Curtis Zy-Keith Means of Alabama, USA, was born in July 2020, precisely one month following the preceding world's most preterm infant, and would continue on to establish history. Michelle 'Chelly' Butler's pregnancy appeared to be developing normally and on schedule to reach full term at first. However, on July 4, 2020, she was brought to the hospital for immediate surgery.

She was soon moved from her native hospital to the
University of Alabama
at Birmingham (UAB), that is recognized for possessing one of the country's best neonatology and paediatric facilities.
Curtis was born at a developmental age of 21 weeks 1 day (148 days) at approximately 1 p.m. on July 5 owing to the rapid responsiveness of the experienced medical staff at the Regional Neonatal Intensive Care Unit (RNICU), according to his mother's desires. Curtis was born weighing barely 420 g (14.8 oz), approximately the amount as a soccer ball.
Curtis reacted quite well to treatment, much to everyone's surprise, and became stronger and greater as the days and weeks passed. However, there were other obstacles along the road, and he needed 24-hour care for several months.

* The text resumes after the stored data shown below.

(** * The orders and products resolvers

    Shallow embedding of the request handlers of [src/resolvers/orders.ts]
    (the orders router and the products router: listing with cursor
    pagination, creation, lookup, update and archival) together with the
    pieces of the platform they run on: JavaScript truthiness and
    [parseInt], MongoDB object ids, the Mongoose query builder and
    collections held in memory. *)

From Stdlib Require Import List String Ascii ZArith NArith Lia Bool.
From Stdlib Require Import Sorted Permutation.
Import ListNotations.
Open Scope string_scope.
Set Warnings "-register-all".

(** ** Exceptions

    The handlers run inside [try { ... } catch (err) { res.sendStatus(422) }];
    every call that may throw returns in [Exc]. *)

Inductive Error : Type :=
| InvalidCursor      (* the cursor codec refused its input *)
| CastError          (* Mongoose could not cast a value of a query *)
| SyntaxError        (* [new RegExp] on a pattern that does not compile *)
| TypeError          (* a method called on a value that lacks it *)
| BSONTypeError      (* [new ObjectId] on a value that is no object id *)
| ValidationError    (* a document refused on [save] *)
| StoreQueryFailed.  (* the store could not be reached *)

Inductive Exc (A : Type) : Type :=
| Ok (a : A)
| Throw (e : Error).
Arguments Ok {A} a.
Arguments Throw {A} e.

Definition bind {A B : Type} (m : Exc A) (k : A -> Exc B) : Exc B :=
  match m with
  | Ok a => k a
  | Throw e => Throw e
  end.

Declare Scope exc_scope.
Delimit Scope exc_scope with exc.
Notation "x <- m ;; k" := (bind m (fun x => k))
  (at level 61, m at next level, right associativity) : exc_scope.
Notation "'await' x <- m ;; k" := (bind m (fun x => k))
  (at level 61, x name, m at next level, right associativity) : exc_scope.

(** [try body catch handler] *)
Definition try_catch {A : Type} (body : Exc A) (handler : Error -> A) : A :=
  match body with
  | Ok a => a
  | Throw e => handler e
  end.

(** ** JavaScript values used by the handlers

    A string holds the UTF-8 bytes of the JavaScript string. *)

Module JS.

(** The result of [parseInt]: [NaN], a double that is an integer, or an
    infinity. *)
Inductive Number : Type :=
| NaN
| Num (z : Z)
| Infinity (negative : bool).

Definition code (c : ascii) : N := N_of_ascii c.

(** The white space and line terminators of one byte: TAB, LF, VT, FF,
    CR and SPACE (and the byte 160 on its own, which is how a string of
    one-byte characters holds U+00A0). *)
Definition isWhiteSpace1 (a : N) : bool :=
  ((9 <=? a) && (a <=? 13) || (a =? 32) || (a =? 160))%N.

(** U+00A0, in two bytes. *)
Definition isWhiteSpace2 (a b : N) : bool :=
  ((a =? 194) && (b =? 160))%N.

(** In three bytes: U+1680, U+2000 to U+200A, U+2028, U+2029, U+202F,
    U+205F, U+3000 and U+FEFF. *)
Definition isWhiteSpace3 (a b c : N) : bool :=
  ((a =? 225) && (b =? 154) && (c =? 128)
   || (a =? 226) && (b =? 128)
      && ((128 <=? c) && (c <=? 138) || (c =? 168) || (c =? 169) || (c =? 175))
   || (a =? 226) && (b =? 129) && (c =? 159)
   || (a =? 227) && (b =? 128) && (c =? 128)
   || (a =? 239) && (b =? 187) && (c =? 191))%N.
Definition botoes : list Button :=
  [ botao_dict "subopcao" "subopt_01" "VINHOS DE MESA";
    botao_dict "subopcao" "subopt_02" "ESPUMANTES";
    botao_dict "subopcao" "subopt_03" "UVAS FRESCAS";
    botao_dict "subopcao" "subopt_04" "SUCO DE UVA" ].

Definition get_botoes := get_botoes_or botoes.
End SiteExportacaoScraper.

Module SiteImportacaoScraper.
Section transform.
Context `{Transliteration}.
Variable super_transform_dados : DataFrame → result DataFrame.

Definition transform_dados (dados : DataFrame) : result DataFrame :=
  dados ← super_transform_dados dados;
  dados ← normalize_columns dados;
  let dados := rename (lit "Quantidade (Kg)") (lit "Quantidade") dados in
  dados ← remove_separators (lit "Quantidade") dados;
  dados ← to_integers (lit "Quantidade") dados;
  dados ← remove_separators (lit "Valor (US$)") dados;
  dados ← to_integers (lit "Valor (US$)") dados;
  let colunas := [Paises; lit "Ano"; lit "Quantidade"; lit "Valor (US$)"; lit "Botao"] in
  dados ← select_columns colunas dados;
  Ok (loc (λ r, bool_decide (cell r Paises ≠ TOTAL)
                || bool_decide (cell r Paises ≠ TOTAL)) dados).
End transform.

Definition get_params := get_params_botao.

Definition botoes : list Button :=
  [ botao_dict "subopcao" "subopt_01" "VINHOS DE MESA";
    botao_dict "subopcao" "subopt_02" "ESPUMANTES";
    botao_dict "subopcao" "subopt_03" "UVAS FRESCAS";
    botao_dict "subopcao" "subopt_04" "UVAS PASSAS";
    botao_dict "subopcao" "subopt_05" "SUCO DE UVA" ].

Definition get_botoes := get_botoes_or botoes.
End SiteImportacaoScraper.

Module SiteProcessamentoScraper.
Section transform.
Context `{Transliteration}.
Variable super_transform_dados : DataFrame → result DataFrame.

Definition transform_dados (dados : DataFrame) : result DataFrame :=
  dados ← super_transform_dados dados;
  let dados :=
    if bool_decide (lit "Cultivar" ∉ columns dados)
       && bool_decide (Classificacao ∈ columns dados)
    then copy_column Classificacao (lit "Cultivar") dados else dados in
  dados ←
    (if bool_decide (Sem_definicao ∈ columns dados) then
       let dados :=
         if bool_decide (lit "Cultivar" ∈ columns dados)
         then fill_missing Sem_definicao (lit "Cultivar") dados else dados in
       drop_column Sem_definicao dados
     else Ok dados);
  dados ← normalize_columns dados;
  let dados := rename (lit "Quantidade (Kg)") (lit "Quantidade") dados in
  dados ← remove_separators (lit "Quantidade") dados;
  dados ← to_integers (lit "Quantidade") dados;
  let colunas := [lit "Cultivar"; Classificacao; lit "Ano"; lit "Quantidade"; lit "Botao"] in
  dados ← select_columns colunas dados;
  Ok (loc (λ r, bool_decide (cell r (lit "Cultivar") ≠ TOTAL)
                || bool_decide (cell r Classificacao ≠ TOTAL)) dados).
End transform.

Definition get_params := get_params_botao.

Definition botoes : list Button :=
  [ botao_dict "subopcao" "subopt_01" "VINIFERAS";
    botao_dict "subopcao" "subopt_02" "AMERICANAS E HIBRIDAS";
    botao_dict "subopcao" "subopt_03" "UVAS DE MESA";
    botao_dict "subopcao" "subopt_04" "SEM CLASSIFICACAO" ].

Definition get_botoes := get_botoes_or botoes.
End SiteProcessamentoScraper.

Module SiteProducaoScraper.
Section transform.
Context `{Transliteration}.

Definition transform_dados (dados : DataFrame) : result DataFrame :=
  dados ← normalize_columns dados;
  let dados := rename (lit "Quantidade (L.)") (lit "Quantidade") dados in
  dados ← remove_separators (lit "Quantidade") dados;
  dados ← to_integers (lit "Quantidade") dados;
  let colunas := [lit "Produto"; Classificacao; lit "Ano"; lit "Quantidade"] in
  dados ← select_columns colunas dados;
  Ok (loc (λ r, bool_decide (cell r (lit "Produto") ≠ TOTAL)
                || bool_decide (cell r Classificacao ≠ TOTAL)) dados).
End transform.

Definition get_params (ano : Z) (botao : option Button) : result Params :=
  Ok {[ lit "ano" := VInt ano ]}.

Definition get_botoes (botao : option Button) : list Button := [].
End SiteProducaoScraper.

Module SiteComercializacaoScraper.
Section transform.
Context `{Transliteration}.
(** C4, as the code computes it: with no field given the transformer takes
    the documented defaults; where [math.sin] at the double nearest to pi is
    the correctly rounded 1.2246467991473532e-16, the hour multiplier is
    exactly 1.0, and the first element is the binary64 product
    50.0 * 1.0 * 1.0 * 1.1, which is 55.00000000000001, the double that
    follows 55.0. *)
Theorem transform_of_empty :
  trig_domain -> math_sin math_pi = Ok 1.2246467991473532e-16%float ->
  hour_multiplier_of (PyInt 12) = Ok 1.0%float /\
  (exists hour_cos day_sin day_cos month_cos : float,
      transform_features_for_prediction (PyDict [])
      = Ok [ PyFloat 55.00000000000001; PyFloat 52.25000000000001;
             PyFloat 49.50000000000001; PyFloat 22.0; PyFloat 60.0;
             PyFloat 1.2246467991473532e-16; PyFloat hour_cos;
             PyFloat day_sin; PyFloat day_cos;
             PyFloat 1.2246467991473532e-16; PyFloat month_cos;
             PyFloat 50.0; PyFloat 50.0; PyInt 0; PyInt 1; PyFloat 0.0 ]) /\
  transform_features_for_prediction (PyDict [])
  = transform_features_for_prediction (PyDict defaults) /\
  (50.0 * 1.0 * 1.0 * 1.1 = 55.00000000000001)%float /\
  next_up 55.0 = 55.00000000000001%float /\
  55.00000000000001%float <> 55.0%float.
Proof.
  intros T Hpi.
  destruct default_phases as (P & A24 & A12 & A7).
  assert (Hhm : hour_multiplier_of (PyInt 12) = Ok 1.0%float).
  { unfold hour_multiplier_of. rewrite P, bind_Ok, Hpi. reflexivity. }
  pose proof (T math_pi) as Tpi. simpl in Tpi. destruct Tpi as (_ & (c & Hc)).
  apply returns_finite_not_infinite, not_infinite_inv in A7.
  destruct A7 as (a7 & Ha7 & I7).
  pose proof (T a7) as T7. rewrite I7 in T7.
  destruct T7 as ((ds & Hds) & (dc & Hdc)).
  split; [exact Hhm|]. split; [|split; [|split; [|split]]].
  - exists c, ds, dc, c.
    rewrite (transform_eval [] 1.0 1.2246467991473532e-16 c ds dc
               1.2246467991473532e-16 c); [reflexivity|].
    unfold steps. split; [exact Hhm|].
    split; [exists math_pi; auto|].
    split; [exists a7; auto | exists math_pi; auto].
  - symmetry. exact (transform_fills_defaults []).
  - reflexivity.
  - reflexivity.
  - intros E. apply (f_equal Prim2SF) in E. vm_compute in E. discriminate E.
Qed.
(** The removal of a path touches the key of its first part only. *)
Lemma removeParts_other parts current k :
  head parts ≠ Some k → removeParts parts current !! k = current !! k.
Proof.
  destruct parts as [|part [|part' parts']]; simpl; intros Hk; [done| |].
  - rewrite lookup_delete_ne; [done|]. by intros ->.
  - destruct (current !! part) as [[| | | | |next]|]; try done.
    rewrite lookup_insert_ne; [done|]. by intros ->.
Qed.

Lemma removeAll_as_paths paramsList requestMap :
  removeAll paramsList requestMap
  = foldl (λ m parts, removeParts parts m) requestMap (removedPaths paramsList).
Proof.
  revert requestMap. induction paramsList as [|v rest IH]; intros m; simpl; [done|].
  destruct v; simpl; by rewrite IH.
Qed.

Lemma removeParams_as_paths customParamsModel requestMap :
  removeParams customParamsModel requestMap
  = foldl (λ m parts, removeParts parts m) requestMap (removePaths customParamsModel).
Proof.
  unfold removeParams, removePaths.
  destruct (customParamsModel !! "remove_params") as [[| | | |l|]|]; try done.
  apply removeAll_as_paths.
Qed.

Lemma removePaths_other paths requestMap k :
  Forall (λ parts, head parts ≠ Some k) paths →
  foldl (λ m parts, removeParts parts m) requestMap paths !! k = requestMap !! k.
Proof.
  revert requestMap. induction paths as [|parts paths IH]; intros m Hall; [done|].
  apply Forall_cons in Hall as [Hp Hall]. simpl.
  rewrite IH by done. by apply removeParts_other.
Qed.

(** The shape of a call that is not cut short. *)
Lemma ApplyCustomParams_lookup requestMap customParams modelName skipPreAddCheck k :
  applies customParams skipPreAddCheck = true →
  ApplyCustomParams requestMap customParams modelName skipPreAddCheck !! k
  = addAt (flag customParams "overwrite") k
      (removeParams (paramsForModel customParams modelName) requestMap !! k)
      (paramsForModel customParams modelName !! k).
Proof.
  unfold applies, ApplyCustomParams. intros Happ.
  destruct (negb skipPreAddCheck && flag customParams "pre_add"); [done|].
  destruct (decide (customParams = ∅)) as [->|_].
  - unfold paramsForModel, flag, removeParams. by rewrite !lookup_empty.
  - apply addParams_lookup.
Qed.

End MergeProofs.

Section MergeClaims.
Import Base.

Lemma removeParts_None parts current k :
  current !! k = None → removeParts parts current !! k = None.
Proof.
  intros Hk. destruct parts as [|part [|part' parts']]; simpl; [done| |].
  - destruct (decide (part = k)) as [->|]; [by rewrite lookup_delete_eq|].
    by rewrite lookup_delete_ne.
  - destruct (current !! part) as [[| | | | |next]|] eqn:E; try done.
    destruct (decide (part = k)) as [->|]; [congruence|].
    by rewrite lookup_insert_ne.
Qed.





(** C4, amended. In a call that the pre_add check does not cut short, with
    remove_params = [a.b] and a value added at the nested path a.b, the final
    body has the added value at a.b when overwrite is true or the body's
    entry at a is absent or a map: the removal runs first, on the body as it
    came in. (Without overwrite, an entry at a that is no map is kept.) *)
Theorem ApplyCustomParams_remove_then_add
    (requestMap customParams newMap : gmap string Value) (modelName : string)
    (skipPreAddCheck : bool) (v : Value) :
  applies customParams skipPreAddCheck = true →
  paramsForModel customParams modelName !! "remove_params" = Some (Array [Str "a.b"]) →
  paramsForModel customParams modelName !! "a" = Some (Object newMap) →
  newMap !! "b" = Some v →
  flag customParams "overwrite" = true ∨ requestMap !! "a" = None
    ∨ (∃ existingMap, requestMap !! "a" = Some (Object existingMap)) →
  lookupPath ["a"; "b"]
    (Object (ApplyCustomParams requestMap customParams modelName skipPreAddCheck))
  = Some v.
Proof.
  intros Happ Hremove Ha Hb Hcases. cbn [lookupPath].
  rewrite ApplyCustomParams_lookup by done. rewrite Ha.
  unfold removeParams. rewrite Hremove. cbn [removeAll].
  change (removeNestedParam requestMap "a.b") with (removeParts ["a"; "b"] requestMap).
  unfold addAt. change (ignoredKey "a") with false. cbn [removeParts].
  destruct (flag customParams "overwrite"); [simpl; by rewrite Hb|].
  destruct Hcases as [?|[Hnone|[existingMap Hmap]]]; [done| |].
  - rewrite !Hnone. simpl. by rewrite Hb.
  - rewrite Hmap, lookup_insert_eq. simpl.
    by rewrite DeepMergeMap_lookup, lookup_delete_eq, Hb.
Qed.
(** * BoltBuild: worker runtime and coordinator correlation layer

    A shallow embedding of [server.go], [client.go] and [types.go] of
    BoltBuild, together with the parts of the Go standard library the
    two files call ([encoding/base64], [path/filepath], [strings],
    [unicode/utf8]), followed by the properties established about them.

    Conventions.
    - A Go [string] is a [string] (a sequence of bytes, one [ascii] per
      byte); a [[]byte] is a [list byte].
    - Go [int]/[uint] values that the code only shifts and masks are [Z].
    - Go maps are [gmap]s; where the code ranges over a map the
      iteration order is an explicit argument.
    - [path/filepath] is embedded as on the Unix builds of Go
      ([Separator = '/'], backslash escapes in patterns). *)

From stdpp Require Import gmap strings list fin_maps pretty.
From Stdlib Require Import ZArith Lia Strings.String Strings.Ascii Strings.Byte.
From coqutil Require Import Z.bitblast.

Local Open Scope string_scope.
Local Open Scope list_scope.
Local Open Scope Z_scope.

(* ===================================================================== *)
(** * Part I. Definitions                                                 *)
(* ===================================================================== *)

(** ** Bytes *)

(** [uint(b)] for a byte [b]. *)
Definition u8 (b : byte) : Z := Z.of_N (Byte.to_N b).

(** [byte(z)]: conversion of an unsigned integer to a byte keeps the low
    eight bits. *)
Definition byte_of_Z (z : Z) : byte :=
  match Byte.of_N (Z.to_N (Z.land z 255)) with
  | Some b => b
  | None => x00
  end.

(** The numeric value of one byte of a string. *)
Definition code (c : ascii) : Z := Z.of_N (N_of_ascii c).

(** ** encoding/base64 (StdEncoding) *)

Module Base64.

Definition encodeStd : string :=
  "ABCDEFGHIJKLMNOPQRSTUVWXYZabcdefghijklmnopqrstuvwxyz0123456789+/".

(** [StdPadding] *)
Definition padChar : ascii := "="%char.

(** [enc.encode[i]] *)
Definition encode (i : Z) : ascii :=
  match String.get (Z.to_nat i) encodeStd with
  | Some c => c
  | None => zero
  end.

Fixpoint index_from (c : ascii) (s : string) (i : Z) : option Z :=
  match s with
  | EmptyString => None
  | String d s' => if Ascii.eqb c d then Some i else index_from c s' (i + 1)
  end.

(** [enc.decodeMap[c]]: the table is filled with [0xFF] and then
    [decodeMap[encoder[i]] = i] for every index of the alphabet. *)
Definition decodeMap (c : ascii) : Z :=
  match index_from c encodeStd 0 with
  | Some i => i
  | None => 0xFF
  end.

(** [uint(s0)<<16 | uint(s1)<<8 | uint(s2)] *)
Definition pack3 (a b c : Z) : Z := Z.lor (Z.lor (Z.shiftl a 16) (Z.shiftl b 8)) c.

(** [enc.encode[val>>k&0x3F]] *)
Definition sextet (val k : Z) : ascii := encode (Z.land (Z.shiftr val k) 0x3F).

(** [Encoding.Encode]: three source bytes become four characters; a
    remainder of one or two bytes is padded with [padChar]. *)
Fixpoint Encode (src : list byte) : list ascii :=
  match src with
  | [] => []
  | [s0] =>
      let val := Z.shiftl (u8 s0) 16 in
      [sextet val 18; sextet val 12; padChar; padChar]
  | [s0; s1] =>
      let val := Z.lor (Z.shiftl (u8 s0) 16) (Z.shiftl (u8 s1) 8) in
      [sextet val 18; sextet val 12; sextet val 6; padChar]
  | s0 :: s1 :: s2 :: rest =>
      let val := pack3 (u8 s0) (u8 s1) (u8 s2) in
      sextet val 18 :: sextet val 12 :: sextet val 6 :: sextet val 0 :: Encode rest
  end.

Definition EncodeToString (src : list byte) : string :=
  string_of_list_ascii (Encode src).

(** [CorruptInputError]; the byte offset the Go error carries is not
    recorded. *)
Inductive error := CorruptInputError.

Definition isNewline (c : ascii) : bool :=
  Ascii.eqb c "010"%char || Ascii.eqb c "013"%char.

(** [for si < len(src) && (src[si] == '\n' || src[si] == '\r') { si++ }] *)
Fixpoint skipNewlines (src : list ascii) : list ascii :=
  match src with
  | c :: rest => if isNewline c then skipNewlines rest else src
  | [] => []
  end.

(** Outcome of the character loop of [decodeQuantum]. *)
Inductive scan :=
| ScanEnd                     (* input exhausted with j = 0 *)
| ScanCorrupt                 (* return si, 0, CorruptInputError *)
| ScanOk (rest : list ascii) (dbuf : list Z) (dlen : nat) (trailing : bool).

(** The [for j := 0; j < len(dbuf); j++] loop of [decodeQuantum]; [j]
    is the number of sextets already stored in [dbuf]. A newline
    re-runs the iteration with the same [j]. *)
Fixpoint scanQuantum (src : list ascii) (j : nat) (dbuf : list Z) : scan :=
  if (4 <=? j)%nat then ScanOk src dbuf 4 false else
  match src with
  | [] =>
      match j with
      | O => ScanEnd
      | _ => ScanCorrupt      (* j == 1, or the encoding pads *)
      end
  | c :: src' =>
      let out := decodeMap c in
      if negb (out =? 0xFF) then scanQuantum src' (S j) (dbuf ++ [out])
      else if isNewline c then scanQuantum src' j dbuf
      else if negb (Ascii.eqb c padChar) then ScanCorrupt
      else
        match j with
        | 0%nat | 1%nat => ScanCorrupt
        | 2%nat =>
            match skipNewlines src' with
            | [] => ScanCorrupt
            | c2 :: src2 =>
                if negb (Ascii.eqb c2 padChar) then ScanCorrupt
                else
                  let rest := skipNewlines src2 in
                  ScanOk rest dbuf j (if rest is [] then false else true)
            end
        | _ =>
            let rest := skipNewlines src' in
            ScanOk rest dbuf j (if rest is [] then false else true)
        end
  end.

(** [decodeQuantum]: remaining input, decoded bytes, error. *)
Definition decodeQuantum (src : list ascii)
  : list ascii * list byte * option error :=
  match scanQuantum src 0 [] with
  | ScanEnd => ([], [], None)
  | ScanCorrupt => ([], [], Some CorruptInputError)
  | ScanOk rest dbuf dlen trailing =>
      let d i := nth i dbuf 0 in
      let val := Z.lor (Z.lor (Z.lor (Z.shiftl (d 0%nat) 18) (Z.shiftl (d 1%nat) 12))
                          (Z.shiftl (d 2%nat) 6)) (d 3%nat) in
      let bytes := [byte_of_Z (Z.shiftr val 16); byte_of_Z (Z.shiftr val 8);
                    byte_of_Z (Z.shiftr val 0)] in
      (rest, firstn (dlen - 1) bytes,
       if trailing then Some CorruptInputError else None)
  end.

(** [Encoding.Decode], as its generic loop
    [for si < len(src) { decodeQuantum ... }]; the 8- and 4-character
    fast paths of the Go function decode the same quanta. *)
Fixpoint decodeLoop (fuel : nat) (src : list ascii) : list byte * option error :=
  match fuel with
  | O => ([], None)
  | S fuel' =>
      match src with
      | [] => ([], None)
      | _ =>
          let '(rest, out, err) := decodeQuantum src in
          match err with
          | Some e => (out, Some e)
          | None =>
              let '(out', err') := decodeLoop fuel' rest in
              (out ++ out', err')
          end
      end
  end.

Definition DecodeString (s : string) : list byte * option error :=
  decodeLoop (S (String.length s)) (list_ascii_of_string s).

End Base64.

(** ** Strings as byte sequences *)

(** [s[n:]] *)
Fixpoint skip (n : nat) (s : string) : string :=
  match n, s with
  | O, _ => s
  | S n', String _ s' => skip n' s'
  | S _, EmptyString => EmptyString
  end.

(** [s + string(c)] *)
Definition snoc (s : string) (c : ascii) : string := (s ++ String c "")%string.

(** [s[i]] as a number, 0 past the end. *)
Definition byteAt (s : string) (i : nat) : Z :=
  match String.get i s with
  | Some c => code c
  | None => 0
  end.

(** ** unicode/utf8 *)

Module Utf8.

Definition RuneError : Z := 0xFFFD.
Definition RuneSelf : Z := 0x80.

(** The [first] table: information about the first byte of an encoding.
    [0xF0] marks ASCII, [0xF1] an invalid first byte; otherwise the low
    three bits give the size and the high four the index of the range
    accepted for the second byte. *)
Definition first (b : Z) : Z :=
  if b <? 0x80 then 0xF0
  else if b <? 0xC2 then 0xF1
  else if b <? 0xE0 then 0x02
  else if b =? 0xE0 then 0x13
  else if b <? 0xED then 0x03
  else if b =? 0xED then 0x23
  else if b <? 0xF0 then 0x03
  else if b =? 0xF0 then 0x34
  else if b <? 0xF4 then 0x04
  else if b =? 0xF4 then 0x44
  else 0xF1.

Definition locb : Z := 0x80.
Definition hicb : Z := 0xBF.

(** [acceptRanges[i]] as a pair [(lo, hi)]. *)
Definition acceptRanges (i : Z) : Z * Z :=
  if i =? 0 then (locb, hicb)
  else if i =? 1 then (0xA0, hicb)
  else if i =? 2 then (locb, 0x9F)
  else if i =? 3 then (0x90, hicb)
  else if i =? 4 then (locb, 0x8F)
  else (0, 0).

Curtis was one of twins, so his wonderful narrative of joy and overcoming adversity is tinged with sadness. The odds of a long-term future for the significant number of preterm kids born thus early are nil. Curtis' rehabilitation is all the more remarkable because of this.
Curtis was declared fit to return home on April 6, 2021, after 275 days almost nine months of care from a large staff at the RNICU and the larger Women and Infants Clinic. Meanwhile, his release from the hospital was solely feasible because to a customised pharmaceutical regimen and specialised equipment like bottled oxygen and a nutrition tube, but it was a significant step forward in his incredible journey.